• [Exercise prompt]
Search through the entries for the word "Hnot" and copy every line that has it.

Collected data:
+++

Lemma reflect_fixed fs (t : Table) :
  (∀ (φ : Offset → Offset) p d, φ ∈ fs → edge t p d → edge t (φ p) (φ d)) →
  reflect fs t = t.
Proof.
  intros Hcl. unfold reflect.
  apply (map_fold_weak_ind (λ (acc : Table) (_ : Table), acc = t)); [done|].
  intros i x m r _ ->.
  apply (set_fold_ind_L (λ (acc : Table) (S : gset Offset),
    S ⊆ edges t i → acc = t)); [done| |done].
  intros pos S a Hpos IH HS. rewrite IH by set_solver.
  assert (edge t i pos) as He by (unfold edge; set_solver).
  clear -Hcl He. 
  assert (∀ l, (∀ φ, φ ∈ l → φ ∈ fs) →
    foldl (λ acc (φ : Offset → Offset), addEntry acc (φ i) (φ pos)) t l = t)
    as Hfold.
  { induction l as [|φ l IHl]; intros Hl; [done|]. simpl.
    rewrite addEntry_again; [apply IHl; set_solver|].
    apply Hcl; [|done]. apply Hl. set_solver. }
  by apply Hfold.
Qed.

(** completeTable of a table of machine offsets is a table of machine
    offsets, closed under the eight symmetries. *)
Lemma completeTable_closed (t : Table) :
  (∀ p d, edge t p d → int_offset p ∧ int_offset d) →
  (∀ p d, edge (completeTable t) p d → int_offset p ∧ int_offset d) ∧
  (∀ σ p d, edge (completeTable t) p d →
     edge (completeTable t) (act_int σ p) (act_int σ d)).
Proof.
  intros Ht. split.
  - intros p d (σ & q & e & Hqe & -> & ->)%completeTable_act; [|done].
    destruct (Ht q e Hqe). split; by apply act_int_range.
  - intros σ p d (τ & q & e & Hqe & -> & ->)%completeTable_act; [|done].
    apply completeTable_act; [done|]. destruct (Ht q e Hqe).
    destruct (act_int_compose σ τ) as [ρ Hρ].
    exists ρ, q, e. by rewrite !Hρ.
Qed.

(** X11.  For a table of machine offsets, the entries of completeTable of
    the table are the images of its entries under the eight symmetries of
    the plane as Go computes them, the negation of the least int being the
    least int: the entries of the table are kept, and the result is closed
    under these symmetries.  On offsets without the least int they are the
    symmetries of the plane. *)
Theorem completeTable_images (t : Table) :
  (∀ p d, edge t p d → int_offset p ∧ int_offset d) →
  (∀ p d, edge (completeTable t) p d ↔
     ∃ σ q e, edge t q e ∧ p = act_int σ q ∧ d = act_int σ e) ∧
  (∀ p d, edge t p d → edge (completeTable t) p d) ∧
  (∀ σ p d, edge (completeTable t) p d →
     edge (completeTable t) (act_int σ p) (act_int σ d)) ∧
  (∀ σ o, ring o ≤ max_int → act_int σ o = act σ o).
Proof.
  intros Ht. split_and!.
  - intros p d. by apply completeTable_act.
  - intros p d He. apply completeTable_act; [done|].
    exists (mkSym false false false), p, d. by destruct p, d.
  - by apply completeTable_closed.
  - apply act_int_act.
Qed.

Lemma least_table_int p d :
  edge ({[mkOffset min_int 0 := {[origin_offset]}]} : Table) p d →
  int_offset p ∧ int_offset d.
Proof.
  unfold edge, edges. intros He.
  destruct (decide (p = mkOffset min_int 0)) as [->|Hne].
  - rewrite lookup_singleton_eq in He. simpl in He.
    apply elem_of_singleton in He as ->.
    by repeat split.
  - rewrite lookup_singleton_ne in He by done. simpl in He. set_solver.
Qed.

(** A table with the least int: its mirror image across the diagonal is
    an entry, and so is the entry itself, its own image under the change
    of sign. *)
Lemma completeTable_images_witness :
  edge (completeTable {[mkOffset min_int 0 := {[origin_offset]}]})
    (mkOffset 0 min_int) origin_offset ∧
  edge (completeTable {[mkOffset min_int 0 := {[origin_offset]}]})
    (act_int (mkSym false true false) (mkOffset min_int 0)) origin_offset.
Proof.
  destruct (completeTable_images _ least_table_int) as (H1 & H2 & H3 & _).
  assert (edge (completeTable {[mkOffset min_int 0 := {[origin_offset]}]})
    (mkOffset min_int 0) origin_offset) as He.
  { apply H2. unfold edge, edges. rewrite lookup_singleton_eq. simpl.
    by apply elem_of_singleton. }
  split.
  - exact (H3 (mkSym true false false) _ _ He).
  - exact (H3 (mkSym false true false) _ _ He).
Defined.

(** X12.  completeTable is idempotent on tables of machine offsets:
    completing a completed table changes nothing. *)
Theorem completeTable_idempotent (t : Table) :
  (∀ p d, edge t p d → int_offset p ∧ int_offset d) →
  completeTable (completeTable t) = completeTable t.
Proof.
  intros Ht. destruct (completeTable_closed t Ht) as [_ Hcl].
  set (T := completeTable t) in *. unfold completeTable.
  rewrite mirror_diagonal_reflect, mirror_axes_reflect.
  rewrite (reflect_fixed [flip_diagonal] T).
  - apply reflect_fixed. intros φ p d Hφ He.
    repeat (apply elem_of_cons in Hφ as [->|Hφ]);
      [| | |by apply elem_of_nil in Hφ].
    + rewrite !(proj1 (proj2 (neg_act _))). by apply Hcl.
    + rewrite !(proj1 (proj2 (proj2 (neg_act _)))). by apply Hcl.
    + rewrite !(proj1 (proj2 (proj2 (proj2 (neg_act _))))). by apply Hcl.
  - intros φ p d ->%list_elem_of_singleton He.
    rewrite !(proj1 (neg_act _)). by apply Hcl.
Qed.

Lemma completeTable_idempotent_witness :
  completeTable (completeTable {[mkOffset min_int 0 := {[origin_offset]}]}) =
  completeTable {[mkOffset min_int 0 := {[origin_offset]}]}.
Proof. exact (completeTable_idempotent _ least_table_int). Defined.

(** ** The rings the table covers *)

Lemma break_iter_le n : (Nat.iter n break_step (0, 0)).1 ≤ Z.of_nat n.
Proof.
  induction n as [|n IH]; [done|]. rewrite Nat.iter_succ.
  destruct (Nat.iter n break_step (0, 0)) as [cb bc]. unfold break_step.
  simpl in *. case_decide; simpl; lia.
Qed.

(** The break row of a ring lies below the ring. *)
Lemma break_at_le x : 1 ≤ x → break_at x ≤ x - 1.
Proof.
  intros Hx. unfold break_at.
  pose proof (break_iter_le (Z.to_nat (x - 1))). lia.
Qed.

+++

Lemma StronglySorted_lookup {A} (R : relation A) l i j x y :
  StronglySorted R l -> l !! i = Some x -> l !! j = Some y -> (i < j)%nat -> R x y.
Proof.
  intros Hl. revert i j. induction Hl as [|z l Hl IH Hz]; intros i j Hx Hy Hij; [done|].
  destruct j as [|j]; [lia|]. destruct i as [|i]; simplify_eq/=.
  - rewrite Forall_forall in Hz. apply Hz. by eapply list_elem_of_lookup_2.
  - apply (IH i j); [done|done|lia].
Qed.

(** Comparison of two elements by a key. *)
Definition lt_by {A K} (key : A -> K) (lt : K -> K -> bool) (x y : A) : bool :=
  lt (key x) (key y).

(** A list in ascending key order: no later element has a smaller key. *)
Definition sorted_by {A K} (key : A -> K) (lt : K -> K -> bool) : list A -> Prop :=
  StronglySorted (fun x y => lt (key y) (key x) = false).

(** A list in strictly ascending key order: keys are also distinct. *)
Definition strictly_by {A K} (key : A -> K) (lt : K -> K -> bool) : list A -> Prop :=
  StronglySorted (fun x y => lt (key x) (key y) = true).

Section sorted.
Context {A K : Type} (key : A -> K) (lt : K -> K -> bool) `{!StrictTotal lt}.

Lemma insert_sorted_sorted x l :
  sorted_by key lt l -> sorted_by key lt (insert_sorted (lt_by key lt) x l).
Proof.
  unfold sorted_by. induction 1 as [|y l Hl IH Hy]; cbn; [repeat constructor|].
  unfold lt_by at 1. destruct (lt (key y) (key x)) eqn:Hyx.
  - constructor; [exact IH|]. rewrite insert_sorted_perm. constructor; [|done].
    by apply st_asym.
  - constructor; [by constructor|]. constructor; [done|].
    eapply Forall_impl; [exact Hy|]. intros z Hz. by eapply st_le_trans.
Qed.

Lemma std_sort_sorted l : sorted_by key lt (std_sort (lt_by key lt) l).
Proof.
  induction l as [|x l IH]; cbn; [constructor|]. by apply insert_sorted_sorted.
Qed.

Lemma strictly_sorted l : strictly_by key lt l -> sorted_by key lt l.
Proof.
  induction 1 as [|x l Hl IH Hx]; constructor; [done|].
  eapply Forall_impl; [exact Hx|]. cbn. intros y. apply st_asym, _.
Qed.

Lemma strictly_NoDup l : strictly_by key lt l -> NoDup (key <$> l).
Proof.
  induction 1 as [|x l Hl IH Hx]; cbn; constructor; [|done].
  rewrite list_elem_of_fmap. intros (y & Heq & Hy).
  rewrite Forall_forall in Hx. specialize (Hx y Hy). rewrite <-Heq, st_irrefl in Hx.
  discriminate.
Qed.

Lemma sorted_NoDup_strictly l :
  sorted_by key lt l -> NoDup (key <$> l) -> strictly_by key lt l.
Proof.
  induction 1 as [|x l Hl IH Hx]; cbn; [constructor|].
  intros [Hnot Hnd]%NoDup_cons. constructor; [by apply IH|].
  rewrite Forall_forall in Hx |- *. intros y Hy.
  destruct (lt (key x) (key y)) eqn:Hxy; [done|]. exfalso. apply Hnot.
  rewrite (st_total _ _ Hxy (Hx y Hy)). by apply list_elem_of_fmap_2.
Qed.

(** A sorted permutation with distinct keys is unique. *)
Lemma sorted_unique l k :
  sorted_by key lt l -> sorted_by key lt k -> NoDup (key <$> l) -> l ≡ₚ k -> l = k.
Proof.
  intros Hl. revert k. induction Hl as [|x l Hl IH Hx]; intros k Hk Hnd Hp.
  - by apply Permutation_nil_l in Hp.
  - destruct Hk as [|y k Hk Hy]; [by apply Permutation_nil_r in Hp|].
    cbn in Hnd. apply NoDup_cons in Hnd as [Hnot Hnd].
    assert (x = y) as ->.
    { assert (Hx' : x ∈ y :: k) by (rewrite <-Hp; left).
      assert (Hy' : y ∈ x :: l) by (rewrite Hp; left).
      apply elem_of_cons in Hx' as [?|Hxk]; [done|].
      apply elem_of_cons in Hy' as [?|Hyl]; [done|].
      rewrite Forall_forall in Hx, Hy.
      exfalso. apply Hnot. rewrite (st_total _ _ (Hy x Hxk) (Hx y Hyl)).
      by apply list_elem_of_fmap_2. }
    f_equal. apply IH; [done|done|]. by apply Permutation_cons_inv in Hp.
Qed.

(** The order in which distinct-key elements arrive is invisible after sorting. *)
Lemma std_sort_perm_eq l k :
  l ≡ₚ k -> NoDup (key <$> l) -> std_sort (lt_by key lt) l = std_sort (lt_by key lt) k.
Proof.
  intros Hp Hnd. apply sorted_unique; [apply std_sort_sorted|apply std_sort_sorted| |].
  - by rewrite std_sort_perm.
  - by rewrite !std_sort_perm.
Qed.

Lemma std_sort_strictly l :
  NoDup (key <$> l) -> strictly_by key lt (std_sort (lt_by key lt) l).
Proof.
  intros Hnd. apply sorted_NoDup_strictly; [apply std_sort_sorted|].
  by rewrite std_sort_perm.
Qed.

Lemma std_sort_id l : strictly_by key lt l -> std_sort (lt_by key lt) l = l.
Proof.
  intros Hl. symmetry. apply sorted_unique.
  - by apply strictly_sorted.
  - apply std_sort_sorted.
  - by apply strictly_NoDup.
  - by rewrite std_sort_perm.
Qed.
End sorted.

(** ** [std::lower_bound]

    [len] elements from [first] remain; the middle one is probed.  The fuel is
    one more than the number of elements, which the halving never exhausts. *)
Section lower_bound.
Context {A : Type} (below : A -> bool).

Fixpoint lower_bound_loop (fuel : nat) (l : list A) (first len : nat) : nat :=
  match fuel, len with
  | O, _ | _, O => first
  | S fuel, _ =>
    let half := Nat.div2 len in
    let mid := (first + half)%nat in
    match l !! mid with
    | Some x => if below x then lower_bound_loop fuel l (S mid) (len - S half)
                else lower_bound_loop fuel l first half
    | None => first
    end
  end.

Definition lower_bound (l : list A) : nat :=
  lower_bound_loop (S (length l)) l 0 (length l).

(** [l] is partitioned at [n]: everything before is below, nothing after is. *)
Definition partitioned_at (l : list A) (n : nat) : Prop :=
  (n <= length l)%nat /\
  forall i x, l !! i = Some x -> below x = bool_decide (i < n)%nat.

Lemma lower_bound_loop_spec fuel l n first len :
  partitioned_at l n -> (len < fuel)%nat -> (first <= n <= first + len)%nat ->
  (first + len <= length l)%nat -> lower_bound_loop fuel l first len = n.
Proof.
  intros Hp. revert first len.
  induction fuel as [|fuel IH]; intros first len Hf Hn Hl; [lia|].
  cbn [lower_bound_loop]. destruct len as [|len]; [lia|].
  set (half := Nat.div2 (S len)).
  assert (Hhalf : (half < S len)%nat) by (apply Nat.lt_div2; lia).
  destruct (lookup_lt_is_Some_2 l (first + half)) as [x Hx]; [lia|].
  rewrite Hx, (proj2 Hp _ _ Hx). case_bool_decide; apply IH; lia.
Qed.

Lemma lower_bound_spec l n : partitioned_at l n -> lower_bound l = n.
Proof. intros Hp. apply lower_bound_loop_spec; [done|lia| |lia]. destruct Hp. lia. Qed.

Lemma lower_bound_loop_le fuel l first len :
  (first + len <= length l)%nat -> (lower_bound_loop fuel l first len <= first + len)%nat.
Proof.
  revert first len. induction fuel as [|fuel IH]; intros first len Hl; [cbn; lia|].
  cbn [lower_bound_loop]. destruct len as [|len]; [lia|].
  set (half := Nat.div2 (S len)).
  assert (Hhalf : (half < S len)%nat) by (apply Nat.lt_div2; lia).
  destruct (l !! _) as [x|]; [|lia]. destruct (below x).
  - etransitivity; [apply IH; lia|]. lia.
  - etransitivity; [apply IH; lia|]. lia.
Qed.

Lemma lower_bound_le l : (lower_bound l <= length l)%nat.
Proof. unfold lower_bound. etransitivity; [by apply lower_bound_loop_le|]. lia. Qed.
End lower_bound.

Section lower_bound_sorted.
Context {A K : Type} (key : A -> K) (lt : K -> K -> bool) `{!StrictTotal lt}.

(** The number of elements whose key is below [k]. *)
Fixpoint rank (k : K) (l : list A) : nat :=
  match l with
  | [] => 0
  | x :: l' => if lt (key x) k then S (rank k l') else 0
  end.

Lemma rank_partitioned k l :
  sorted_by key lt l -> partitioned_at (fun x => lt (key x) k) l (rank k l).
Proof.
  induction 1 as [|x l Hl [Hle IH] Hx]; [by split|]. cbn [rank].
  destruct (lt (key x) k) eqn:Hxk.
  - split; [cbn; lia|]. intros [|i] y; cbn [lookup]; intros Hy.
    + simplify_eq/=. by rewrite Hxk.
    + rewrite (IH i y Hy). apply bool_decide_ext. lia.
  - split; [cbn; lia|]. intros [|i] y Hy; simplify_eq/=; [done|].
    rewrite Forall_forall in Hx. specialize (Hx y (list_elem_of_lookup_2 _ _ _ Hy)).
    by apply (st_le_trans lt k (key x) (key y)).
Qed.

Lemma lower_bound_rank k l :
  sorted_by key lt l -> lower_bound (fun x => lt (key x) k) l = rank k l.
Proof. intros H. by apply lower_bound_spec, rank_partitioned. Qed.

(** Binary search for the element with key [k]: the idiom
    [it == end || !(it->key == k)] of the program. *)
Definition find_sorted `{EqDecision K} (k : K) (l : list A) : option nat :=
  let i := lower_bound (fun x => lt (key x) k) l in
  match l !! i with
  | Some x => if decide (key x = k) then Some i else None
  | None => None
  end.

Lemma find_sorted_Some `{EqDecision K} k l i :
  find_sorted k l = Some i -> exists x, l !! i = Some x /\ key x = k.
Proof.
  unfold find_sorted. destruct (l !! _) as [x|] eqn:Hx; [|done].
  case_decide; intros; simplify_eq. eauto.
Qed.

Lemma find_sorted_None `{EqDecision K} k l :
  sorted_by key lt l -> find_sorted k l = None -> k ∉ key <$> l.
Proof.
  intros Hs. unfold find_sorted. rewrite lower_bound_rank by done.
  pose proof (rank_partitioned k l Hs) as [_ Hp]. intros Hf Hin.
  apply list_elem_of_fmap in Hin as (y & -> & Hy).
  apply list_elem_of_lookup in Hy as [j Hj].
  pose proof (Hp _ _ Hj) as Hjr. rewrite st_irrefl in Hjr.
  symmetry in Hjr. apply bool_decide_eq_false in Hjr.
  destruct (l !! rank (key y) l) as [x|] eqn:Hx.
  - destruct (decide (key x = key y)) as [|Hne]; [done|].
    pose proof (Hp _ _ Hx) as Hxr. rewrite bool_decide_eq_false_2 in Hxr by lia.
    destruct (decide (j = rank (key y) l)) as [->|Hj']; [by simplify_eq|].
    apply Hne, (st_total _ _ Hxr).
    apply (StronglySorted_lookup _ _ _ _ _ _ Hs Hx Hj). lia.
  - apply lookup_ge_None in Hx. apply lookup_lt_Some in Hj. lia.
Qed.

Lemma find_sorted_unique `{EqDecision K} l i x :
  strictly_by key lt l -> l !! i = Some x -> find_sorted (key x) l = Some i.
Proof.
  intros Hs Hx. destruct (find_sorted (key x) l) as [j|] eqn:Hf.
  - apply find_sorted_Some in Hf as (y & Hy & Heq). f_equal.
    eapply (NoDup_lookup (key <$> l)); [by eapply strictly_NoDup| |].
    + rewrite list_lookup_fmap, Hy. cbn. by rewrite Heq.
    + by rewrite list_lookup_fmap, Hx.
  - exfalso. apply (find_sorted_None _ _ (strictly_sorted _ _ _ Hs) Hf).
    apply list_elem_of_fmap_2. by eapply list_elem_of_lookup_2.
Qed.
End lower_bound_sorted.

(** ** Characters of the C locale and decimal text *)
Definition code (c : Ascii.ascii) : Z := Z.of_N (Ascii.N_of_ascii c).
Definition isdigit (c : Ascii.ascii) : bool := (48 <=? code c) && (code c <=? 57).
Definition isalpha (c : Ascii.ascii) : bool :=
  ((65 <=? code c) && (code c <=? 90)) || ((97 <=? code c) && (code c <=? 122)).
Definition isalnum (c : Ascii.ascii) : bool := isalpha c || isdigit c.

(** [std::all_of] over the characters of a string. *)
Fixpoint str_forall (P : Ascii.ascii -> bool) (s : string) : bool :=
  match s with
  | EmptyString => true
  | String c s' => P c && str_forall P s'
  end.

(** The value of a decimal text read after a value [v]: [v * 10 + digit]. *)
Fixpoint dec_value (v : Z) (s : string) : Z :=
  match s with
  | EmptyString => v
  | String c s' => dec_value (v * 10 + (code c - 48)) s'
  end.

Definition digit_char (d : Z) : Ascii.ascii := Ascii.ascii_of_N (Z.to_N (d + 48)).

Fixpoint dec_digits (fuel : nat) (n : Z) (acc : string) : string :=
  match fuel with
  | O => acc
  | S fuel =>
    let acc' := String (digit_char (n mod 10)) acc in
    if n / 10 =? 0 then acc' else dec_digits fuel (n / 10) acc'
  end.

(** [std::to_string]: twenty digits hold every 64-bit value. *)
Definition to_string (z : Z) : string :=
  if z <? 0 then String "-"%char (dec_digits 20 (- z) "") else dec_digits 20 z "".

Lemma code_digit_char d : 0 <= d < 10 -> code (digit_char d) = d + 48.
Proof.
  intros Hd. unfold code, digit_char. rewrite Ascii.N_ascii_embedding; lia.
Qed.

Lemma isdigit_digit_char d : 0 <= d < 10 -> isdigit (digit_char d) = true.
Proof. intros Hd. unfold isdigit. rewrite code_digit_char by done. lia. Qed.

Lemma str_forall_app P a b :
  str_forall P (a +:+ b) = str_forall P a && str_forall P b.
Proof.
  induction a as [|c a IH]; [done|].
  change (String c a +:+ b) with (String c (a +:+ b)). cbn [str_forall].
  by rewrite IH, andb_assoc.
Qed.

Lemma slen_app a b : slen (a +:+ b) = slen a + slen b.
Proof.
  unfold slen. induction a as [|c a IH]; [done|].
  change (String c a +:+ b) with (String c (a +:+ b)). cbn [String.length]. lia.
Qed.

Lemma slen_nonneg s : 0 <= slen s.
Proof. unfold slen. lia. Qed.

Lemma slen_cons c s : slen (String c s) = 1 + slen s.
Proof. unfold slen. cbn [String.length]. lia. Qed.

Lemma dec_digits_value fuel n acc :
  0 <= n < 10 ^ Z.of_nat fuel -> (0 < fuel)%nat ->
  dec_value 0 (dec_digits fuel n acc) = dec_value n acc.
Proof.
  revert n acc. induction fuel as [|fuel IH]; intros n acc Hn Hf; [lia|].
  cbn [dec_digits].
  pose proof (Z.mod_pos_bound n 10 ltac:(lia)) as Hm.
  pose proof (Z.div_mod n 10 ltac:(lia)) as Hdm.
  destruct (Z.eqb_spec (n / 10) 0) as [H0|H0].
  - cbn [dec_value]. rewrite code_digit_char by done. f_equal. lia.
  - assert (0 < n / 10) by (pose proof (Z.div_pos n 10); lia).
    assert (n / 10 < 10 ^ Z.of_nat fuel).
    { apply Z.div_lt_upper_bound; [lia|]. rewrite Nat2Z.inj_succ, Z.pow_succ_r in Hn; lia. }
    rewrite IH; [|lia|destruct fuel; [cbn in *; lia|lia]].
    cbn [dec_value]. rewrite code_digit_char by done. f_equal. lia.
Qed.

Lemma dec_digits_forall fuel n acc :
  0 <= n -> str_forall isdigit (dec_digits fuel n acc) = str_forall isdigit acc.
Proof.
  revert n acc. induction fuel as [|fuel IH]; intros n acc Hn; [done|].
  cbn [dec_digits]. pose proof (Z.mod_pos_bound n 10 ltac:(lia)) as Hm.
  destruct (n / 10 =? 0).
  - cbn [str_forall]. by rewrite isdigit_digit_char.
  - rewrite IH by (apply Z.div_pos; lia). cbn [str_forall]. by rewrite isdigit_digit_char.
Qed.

+++

• [Your response]
  intros [Hnot Hnd]%NoDup_cons. constructor; [by apply IH|].
  destruct (lt (key x) (key y)) eqn:Hxy; [done|]. exfalso. apply Hnot.
    cbn in Hnd. apply NoDup_cons in Hnd as [Hnot Hnd].
      exfalso. apply Hnot. rewrite (st_total _ _ (Hy x Hxk) (Hx y Hyl)).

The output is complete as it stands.